**WHAT THE TASK REQUIRES**:
Where a line of the records contains the word "then", show that line.
DATASET: Begin
(** ** Reading a stream word by word *)

Lemma take_word_words (s : string) :
  forall c, isspace c = false ->
    words (String c s) = fst (take_word (String c s)) :: words (snd (take_word (String c s))) /\
    (String.length (snd (take_word (String c s))) <= String.length s)%nat.
Proof.
  induction s as [| c' s IH]; intros c Hc.
  - cbn. rewrite Hc. cbn. auto.
  - destruct (isspace c') eqn:Hc'.
    + cbn [take_word words]. rewrite Hc, Hc'. cbn [fst snd].
      split; [cbn [words]; rewrite ?Hc'; reflexivity | lia].
    + destruct (IH c' Hc') as [Hw Hl].
      change (take_word (String c (String c' s)))
        with (if isspace c then (EmptyString, String c (String c' s))
              else let '(w, r) := take_word (String c' s) in (String c w, r)).
      rewrite Hc. destruct (take_word (String c' s)) as [w r] eqn:Et.
      cbn [fst snd] in *.
      change (words (String c (String c' s)))
        with (if isspace c then words (String c' s)
              else if isspace c' then String c EmptyString :: words (String c' s)
                   else match words (String c' s) with
                        | w :: rest => String c w :: rest
                        | [] => [String c EmptyString]
                        end).
      rewrite Hc, Hc', Hw. split; [reflexivity|]. cbn [String.length]. lia.
Qed.

Lemma ltrim_words (s : string) : words (ltrim s) = words s.
Proof.
  induction s as [| c s IH]; [reflexivity|]. cbn [ltrim].
  destruct (isspace c) eqn:Hc; [| reflexivity].
  rewrite IH. cbn [words]. now rewrite Hc.
Qed.

Lemma ltrim_length (s : string) : (String.length (ltrim s) <= String.length s)%nat.
Proof.
  induction s as [| c s IH]; [cbn; lia|]. cbn [ltrim].
  destruct (isspace c); cbn [String.length]; lia.
Qed.

(** A token read is the first word, and leaves the other words unread. *)
Lemma read_token_words (iss : string) :
  match read_token iss with
  | None => words iss = []
  | Some (w, r) =>
      words iss = w :: words r /\ (String.length r < String.length iss)%nat
  end.
Proof.
  unfold read_token. pose proof (ltrim_words iss) as Hw.
  pose proof (ltrim_length iss) as Hl.
  destruct (ltrim_spec iss) as (_ & _ & _ & Hf).
  destruct (ltrim iss) as [| c s] eqn:El.
  - now rewrite <- Hw.
  - assert (Hc : isspace c = false) by (apply Hf; reflexivity).
    destruct (take_word_words s c Hc) as [Hws Hlen].
    destruct (take_word (String c s)) as [w r]. cbn [fst snd] in *.
    rewrite <- Hw, Hws. split; [reflexivity|]. cbn [String.length] in Hl. lia.
Qed.

Lemma words_length (s : string) : (length (words s) <= String.length s)%nat.
Proof.
  remember (String.length s) as n eqn:En. revert s En.
  induction n as [n IH] using lt_wf_ind. intros s ->.
  pose proof (read_token_words s) as H.
  destruct (read_token s) as [[w r] |].
  - destruct H as [-> Hlt]. cbn [length].
    specialize (IH _ Hlt r eq_refl). lia.
  - rewrite H. cbn. lia.
Qed.

Lemma words_all_space (r : string) : all_space r = true -> words r = [].
Proof.
  induction r as [| c r IH]; [reflexivity|]. cbn. intros H.
  apply andb_true_iff in H. destruct H as [Hc Hr]. rewrite Hc. now apply IH.
Qed.

Lemma words_app_space (a r : string) :
  all_space r = true -> words (a ++ r) = words a.
Proof.
  intros Hr. induction a as [| c a IH].
  - cbn. now apply words_all_space.
  - change ((String c a ++ r)%string) with (String c (a ++ r)%string).
    cbn [words]. rewrite IH. destruct (isspace c); [reflexivity|].
    destruct a as [| c' a'].
    + cbn [append]. destruct r as [| x r']; [reflexivity|].
      cbn in Hr. apply andb_true_iff in Hr. destruct Hr as [Hx Hr'].
      rewrite Hx. reflexivity.
    + reflexivity.
Qed.

Lemma string_length_app (a b : string) :
  String.length (a ++ b) = (String.length a + String.length b)%nat.
Proof. induction a as [| c a IH]; cbn; [reflexivity | now rewrite IH]. Qed.

Lemma trim_words (s : string) :
  words (trim s) = words s /\ (String.length (trim s) <= String.length s)%nat.
Proof.
  unfold trim. destruct (rtrim_spec (ltrim s)) as (r & Hs & Hr & _).
  pose proof (ltrim_length s) as Hl. split.
  - rewrite <- (ltrim_words s). rewrite Hs at 2. now rewrite words_app_space.
  - apply (f_equal String.length) in Hs. rewrite string_length_app in Hs. lia.
Qed.

(** ** The [position] command *)

Section PositionProofs.
Variable Board : Type.
Variable startpos : Board.
Variable from_fen : string -> Board.
Variable uciToMove : Board -> string -> Move.
Variable makeMove : Board -> Move -> Board.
DATASET: End
**RESPONSE**:
        with (if isspace c then (EmptyString, String c (String c' s))
        with (if isspace c then words (String c' s)
              else if isspace c' then String c EmptyString :: words (String c' s)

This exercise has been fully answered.